Action item
Go through the following data and transcribe exactly the stretch of lines from the one holding "pose proof (N.div_mod" to the one holding "- cbn in Hk. injection Hk as Hk. lia.", both included.

Saved data entries
*** Begin section ***

Lemma binary_round_aux_signed prec emax s m e l :
  0 <= m -> signed s (binary_round_aux prec emax s m e l).
Proof.
  intros H. unfold binary_round_aux.
  pose proof (shr_fexp_nonneg prec emax m e l H) as H1.
  destruct (shr_fexp prec emax m e l) as [mrs' e'].
  cbn [fst] in H1.
  pose proof (shr_fexp_nonneg prec emax _ e' loc_Exact
                (round_nearest_even_nonneg _ (loc_of_shr_record mrs') H1)) as H2.
  destruct (shr_fexp prec emax
              (round_nearest_even (shr_m mrs') (loc_of_shr_record mrs')) e' loc_Exact)
    as [mrs'' e''].
  cbn [fst] in H2.
  destruct (shr_m mrs'') as [|p|p]; [left; reflexivity| |lia].
  destruct (e'' <=? emax - prec); right; [left; eauto|right; reflexivity].
Qed.

Lemma SFdiv_core_quotient_nonneg prec emax m1 e1 m2 e2 :
  0 <= fst (fst (SFdiv_core_binary prec emax (Zpos m1) e1 (Zpos m2) e2)).
Proof.
  unfold SFdiv_core_binary.
  set (s := _ - _ - Z.min _ _).
  set (m' := match s with
             | Zpos _ => Z.shiftl (Zpos m1) s
             | Z0 => Zpos m1
             | Zneg _ => 0
             end).
  assert (Hm : 0 <= m').
  { unfold m'. destruct s; [lia| |lia]. apply Z.shiftl_nonneg. lia. }
  pose proof (Z_div_mod m' (Zpos m2) ltac:(lia)) as Hd.
  destruct (Z.div_eucl m' (Zpos m2)) as [q r]. cbn [fst].
  destruct Hd as [Hq Hr]. nia.
Qed.

Lemma of_Z_neg_signed p : signed true (F64.of_Z (Zneg p)).
Proof.
  unfold F64.of_Z, binary_normalize, binary_round.
  destruct (shl_align _ _ _) as [mz ez].
  apply binary_round_aux_signed. lia.
Qed.

Lemma mul_signed x y my ey :
  y = S754_finite false my ey ->
  signed true x -> signed true (F64.mul x y).
Proof.
  intros -> [->|[(m & e & ->)| ->]]; unfold F64.mul, SFmul.
  - left. reflexivity.
  - apply binary_round_aux_signed. lia.
  - right. right. reflexivity.
Qed.

Lemma div_signed x y my ey :
  y = S754_finite false my ey ->
  signed true x -> signed true (F64.div x y).
Proof.
  intros -> [->|[(m & e & ->)| ->]]; unfold F64.div, SFdiv.
  - left. reflexivity.
  - pose proof (SFdiv_core_quotient_nonneg F64.prec F64.emax m e my ey) as H.
    destruct (SFdiv_core_binary F64.prec F64.emax (Zpos m) e (Zpos my) ey)
      as [[mz ez] lz].
    cbn [fst] in H. apply binary_round_aux_signed. exact H.
  - right. right. reflexivity.
Qed.

Lemma moisture_above_range raw :
  4095 < raw -> moisture_in_bounds (moisture_of_count raw) = true.
Proof.
  intros H. unfold moisture_of_count.
  destruct (4095 - raw) as [|p|p] eqn:E; [lia|lia|].
  pose proof (div_signed _ (F64.of_Z 4095) _ _ eq_refl
                (mul_signed _ (F64.of_Z 100) _ _ eq_refl (of_Z_neg_signed p)))
    as Hs.
  destruct Hs as [->|[(m & e & ->)| ->]]; reflexivity.
Qed.

Lemma moisture_in_range raw :
  0 <= raw <= 4095 -> moisture_in_bounds (moisture_of_count raw) = true.
Proof.
  intros Hr.
  assert (Hq : 0 <= raw / 256 < 16).
  { split; [apply Z.div_pos; lia|apply Z.div_lt_upper_bound; lia]. }
  assert (Hm : 0 <= raw mod 256 < 256) by (apply Z.mod_pos_bound; lia).
  pose proof moisture_of_every_count as Hall.
  rewrite forallb_forall in Hall.
  specialize (Hall (Z.to_nat (raw / 256))).
  assert (Hin : In (Z.to_nat (raw / 256)) (seq 0 16)).
  { apply in_seq. change (0 + 16)%nat with (Z.to_nat 16). split; [lia|].
    apply Z2Nat.inj_lt; lia. }
  specialize (Hall Hin). unfold moisture_row_ok in Hall.
  rewrite forallb_forall in Hall.
  specialize (Hall (Z.to_nat (raw mod 256))).
  assert (Hin' : In (Z.to_nat (raw mod 256)) (seq 0 256)).
  { apply in_seq. change (0 + 256)%nat with (Z.to_nat 256). split; [lia|].
    apply Z2Nat.inj_lt; lia. }
  specialize (Hall Hin').
  rewrite !Z2Nat.id in Hall by lia.
  rewrite <- Z.div_mod in Hall by lia.
  exact Hall.
Qed.

Lemma read_moisture_checked w :
  SFltb (read_moisture w) (F32.of_Z 0) = false /\
  SFltb (F32.of_Z 100) (read_moisture w) = false /\
  read_moisture w <> S754_nan.
Proof.
  rewrite read_moisture_of_count.
  set (z := wrap16 (analog_raw w)).
  assert (Hr : 0 <= z < 65536).
  { unfold z, wrap16. change (2 ^ 16) with 65536. apply Z.mod_pos_bound. lia. }
  assert (Hall : moisture_in_bounds (moisture_of_count z) = true).
  { destruct (Z_le_gt_dec z 4095) as [Hle|Hgt].
    - apply moisture_in_range. lia.
    - apply moisture_above_range. lia. }
  unfold moisture_in_bounds in Hall.
  apply andb_true_iff in Hall. destruct Hall as [Hall Hnan].
  apply andb_true_iff in Hall. destruct Hall as [Hlo Hhi].
  apply negb_true_iff in Hlo. apply negb_true_iff in Hhi.
  split; [exact Hlo|]. split; [exact Hhi|].
  intros E. rewrite E in Hnan. discriminate.
Qed.
(** * Event-management console: page handlers, route guard and their properties

    A shallow embedding of the React components of the repository:

    - [EventsPage], [AttendeesPage], [TasksPage]: the state of each page
      (its [useState] hooks) and its handlers ([fetch...], [handleSubmit],
      [handleDelete], [toggleStatus], the buttons and inputs of the form);
    - [App]: the route table, matched as the router matches it, and
      [ProtectedRoute];
    - [LoginPage]: the two sign-in handlers and the redirect of a signed-in
      user.

    Modelling choices.

    - JavaScript objects (form data, rows sent to and received from the
      backend) are finite maps from property names to values; an object
      literal with a spread is a sequence of insertions, later keys winning.
    - An [async] function is a function from a context (the component state,
      the outside world, the effects observed so far) to a completion
      (normal or thrown) and a new context. [try], [catch] and [finally] are
      combinators on such functions. The effects are the calls to the
      outside, the notifications and the calls of [setLoading] of a record
      page, so that a run shows every value the loading flag is given, not
      only the value it has when a handler has settled.
    - The hosted backend ([supabase.auth.getUser], awaiting a query), the
      browser dialog ([confirm]) and the date routines are an interface,
      [Environment]; the handlers are written once against it and the
      general theorems hold for every implementation of it.
    - A handler runs from the state its closure captured to the state
      reached when everything it started has settled. A fetch that a handler
      starts without awaiting it as its last step ([fetchEvents()] at the
      end of [handleSubmit]) catches all its errors itself, so it is run in
      place. The effect of the task page starts three fetches without
      awaiting any: these are cut at their awaits and resumed in the order
      in which their answers arrive. [e.preventDefault()] touches no state
      and is left out.
    - [Backend] is an in-memory reference backend following the
      specification, used for the statements that speak about what a fetch
      returns after a mutation. *)

From Stdlib Require Import Ascii String.
From stdpp Require Import gmap strings list fin_maps sorting pretty.
Lemma create_account_total_balance_witness :
  let l := ledger_of [mk_account 1 100; mk_account 2 5] ∅ in
  (accounts l !! 9 = None ->
   total_balance (snd (fst (process_create_account 4 {| ca_keys := [] |} 9 l))) = total_balance l) /\
  (forall a, accounts l !! 9 = Some a ->
   total_balance (snd (fst (process_create_account 4 {| ca_keys := [] |} 9 l))) + balance a = total_balance l).
Proof.
  intros l. apply (create_account_total_balance l 4 {| ca_keys := [] |} 9).
  cbn. set_solver.
Defined.

Module PersistenceFacts.
Import Persistence.

Lemma digit_value_pretty_N_char (d : N) : d < 10 -> digit_value (pretty_N_char d) = Some d.
Proof.
  intros Hd.
  assert (d = 0 \/ d = 1 \/ d = 2 \/ d = 3 \/ d = 4 \/ d = 5 \/ d = 6 \/ d = 7 \/ d = 8 \/ d = 9)
    as H by lia.
  repeat destruct H as [->|H]; try reflexivity. subst. reflexivity.
Qed.

Lemma parse_digits_pretty_N_go (x : N) :
  forall acc s, exists k, parse_digits acc (pretty_N_go x s) = parse_digits (acc * 10 ^ k + x) s.
Proof.
  induction (N.lt_wf_0 x) as [x _ IH]. intros acc s.
  destruct (decide (x = 0)) as [->|Hx].
  - exists 0. rewrite pretty_N_go_0. f_equal. lia.
  - rewrite pretty_N_go_step by lia.
    destruct (IH (x `div` 10) ltac:(apply N.div_lt; lia) acc
                 (String (pretty_N_char (x `mod` 10)) s)) as [k Hk].
    exists (N.succ k). rewrite Hk. cbn.
    rewrite digit_value_pretty_N_char by (apply N.mod_lt; lia).
    f_equal. rewrite N.pow_succ_r'.
    pose proof (N.div_mod x 10 ltac:(lia)). lia.
Qed.

(** [u64::to_string] is read back by [parse_decimal]. *)
Lemma parse_decimal_pretty (n : N) : parse_decimal (pretty n) = Some n.
Proof.
  unfold pretty, pretty_N. destruct (decide (n = 0)) as [->|Hn]; [reflexivity|].
  destruct (parse_digits_pretty_N_go n 0 "") as [k Hk].
  replace (0 * 10 ^ k + n) with n in Hk by lia.
  destruct (pretty_N_go n "") as [|c s] eqn:E.
  - cbn in Hk. injection Hk as Hk. lia.
  - exact Hk.
Qed.

Lemma integer_affinity_pretty_large (b : N) :
  (i64_max < Z.of_N b)%Z -> integer_affinity (pretty b) = SqlReal (pretty b).
Proof.
  intros Hb. unfold integer_affinity. rewrite parse_decimal_pretty.
  destruct (decide _); [lia|reflexivity].
Qed.

(** C7.  Snapshot round trip, at a failing input: a snapshot holding one
    account whose u64 balance exceeds [i64::MAX] is saved, the balance being
    bound as text into the INTEGER column and so stored as a REAL; loading
    that file fails with InvalidColumnType on the balance column instead of
    returning the snapshot. *)
Theorem snapshot_roundtrip_fails_above_i64
    (uuid_c : Codec Uuid) (keys_c : Codec (list Key)) (history_c : Codec (list Uuid))
    (instruction_c : Codec Instruction) (status_c : Codec TransactionStatus)
    (rfc3339_c : Codec Timestamp) (u : Uuid) (b : N) (ks : list Key) (h : list Uuid) :
  decode uuid_c (encode uuid_c u) = Some u ->
  (i64_max < Z.of_N b)%Z -> b <= u64_max ->
  let s := {| s_accounts := {[ u := {| p_uuid := u; p_balance := b; p_keys := ks;
                                        p_transaction_history := h |} ]};
              s_transactions := ∅; s_processed := ∅ |} in
  exists db,
    save_state uuid_c keys_c history_c instruction_c status_c rfc3339_c s = Ok db /\
    load_state uuid_c keys_c history_c instruction_c status_c rfc3339_c db
      = Err (SqlErr (InvalidColumnType 1)).
Proof.
  intros Hu Hb _ s.
  unfold save_state. cbn [s_accounts s_transactions s_processed s].
  rewrite map_to_list_singleton, map_to_list_empty, elements_empty. cbn.
  eexists. split; [reflexivity|].
  unfold load_state, load_account_row. cbn.
  rewrite Hu, integer_affinity_pretty_large by exact Hb. reflexivity.
Qed.

Lemma snapshot_roundtrip_fails_above_i64_witness :
  exists db,
    save_state {| encode := pretty; decode := parse_decimal |}
               {| encode := fun _ => "[]"%string; decode := fun _ => Some [] |}
               {| encode := fun _ => "[]"%string; decode := fun _ => Some [] |}
               {| encode := fun _ => ""%string; decode := fun _ => None |}
               {| encode := fun _ => ""%string; decode := fun _ => None |}
               {| encode := fun _ => ""%string; decode := fun _ => None |}
               {| s_accounts := {[ 7 := {| p_uuid := 7; p_balance := 2 ^ 63; p_keys := [];
                                            p_transaction_history := [] |} ]};
                  s_transactions := ∅; s_processed := ∅ |} = Ok db /\
    load_state {| encode := pretty; decode := parse_decimal |}
               {| encode := fun _ => "[]"%string; decode := fun _ => Some [] |}
               {| encode := fun _ => "[]"%string; decode := fun _ => Some [] |}
               {| encode := fun _ => ""%string; decode := fun _ => None |}
               {| encode := fun _ => ""%string; decode := fun _ => None |}
               {| encode := fun _ => ""%string; decode := fun _ => None |} db
      = Err (SqlErr (InvalidColumnType 1)).
Proof.
  apply (snapshot_roundtrip_fails_above_i64
           {| encode := pretty; decode := parse_decimal |}
           {| encode := fun _ => "[]"%string; decode := fun _ => Some [] |}
           {| encode := fun _ => "[]"%string; decode := fun _ => Some [] |}
           {| encode := fun _ => ""%string; decode := fun _ => None |}
           {| encode := fun _ => ""%string; decode := fun _ => None |}
           {| encode := fun _ => ""%string; decode := fun _ => None |}
           7 (2 ^ 63) [] []).
  - vm_compute. reflexivity.
  - unfold i64_max. lia.
  - unfold u64_max. lia.
Defined.

(** Such a balance is reachable: a new account, then one deposit of [2^63]. *)
Lemma large_balance_reachable :
  let l0 := {| accounts := ∅; processed_transactions := ∅ |} in
  let l1 := snd (fst (process_create_account 1 {| ca_keys := [] |} 7 l0)) in
  let l2 := snd (fst (process_deposit 2 {| dep_destination_account_id := 7; dep_amount := 2 ^ 63 |} l1)) in
  fmap balance (accounts l2 !! 7) = Some (2 ^ 63) /\
  fmap transaction_history (accounts l2 !! 7) = Some [].
Proof. vm_compute. split; reflexivity. Qed.

Lemma map_fmap_list {A B} (f : A -> B) (l : list A) : map f l = f <$> l.
Proof. induction l as [|x l IH]; cbn; [done|by rewrite IH]. Qed.

Lemma NoDup_map_through {A B C} (g : A -> B) (h : A -> C) (xs : list A) :
  (forall x y, g x = g y -> h x = h y) -> NoDup (map h xs) -> NoDup (map g xs).
Proof.
  intros Hg. induction xs as [|x xs IH]; cbn; intros Hnd; [constructor|].
  inversion Hnd as [|? ? Hx Hnd']; subst. constructor; [|by apply IH].
  intros Hin. apply list_elem_of_In, in_map_iff in Hin as (y & Hy & Hiny).
  apply Hx, list_elem_of_In. rewrite <- (Hg _ _ Hy). by apply in_map.
Qed.

Lemma Forall2_map_both {A B C} (P : B -> C -> Prop) (f : A -> B) (g : A -> C) (l : list A) :
  (forall x, In x l -> P (f x) (g x)) -> Forall2 P (map f l) (map g l).
Proof.
  induction l as [|x l IH]; intros H; cbn; constructor; [apply H; by left|].
  apply IH. intros y Hy. apply H. by right.
Qed.

(** The [INSERT]s of a [for] loop all succeed, appending in order, when the
    primary keys are pairwise distinct and not in the table yet. *)
Lemma insert_all_pk_ok {A R} (pk : R -> SqlValue) (f : A -> R) (xs : list A) :
  forall t, NoDup (map (fun x => pk (f x)) xs) ->
  (forall x, In x xs -> ~ In (pk (f x)) (map pk t)) ->
  insert_all (fun t x => insert_pk pk t (f x)) t xs = Ok (t ++ map f xs).
Proof.
  induction xs as [|x xs IH]; intros t Hnd Hfree; cbn [insert_all map].
  - by rewrite app_nil_r.
  - inversion Hnd as [|? ? Hx Hnd']; subst. unfold insert_pk at 1.
    destruct (existsb _ t) eqn:E.
    + apply existsb_exists in E as (r & Hr & Hr'). apply bool_decide_eq_true in Hr'.
      exfalso. apply (Hfree x (or_introl eq_refl)). rewrite <- Hr'. by apply in_map.
    + rewrite IH; [by rewrite <- app_assoc|exact Hnd'|].
      intros y Hy Hin. rewrite map_app in Hin. apply in_app_or in Hin as [Hin|[Heq|[]]].
      * exact (Hfree y (or_intror Hy) Hin).
      * apply Hx, list_elem_of_In. rewrite Heq. exact (in_map (fun x => pk (f x)) xs y Hy).
Qed.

*** End section ***

Written solution
    pose proof (N.div_mod x 10 ltac:(lia)). lia.
Qed.

(** [u64::to_string] is read back by [parse_decimal]. *)
Lemma parse_decimal_pretty (n : N) : parse_decimal (pretty n) = Some n.
Proof.
  unfold pretty, pretty_N. destruct (decide (n = 0)) as [->|Hn]; [reflexivity|].
  destruct (parse_digits_pretty_N_go n 0 "") as [k Hk].
  replace (0 * 10 ^ k + n) with n in Hk by lia.
  destruct (pretty_N_go n "") as [|c s] eqn:E.
  - cbn in Hk. injection Hk as Hk. lia.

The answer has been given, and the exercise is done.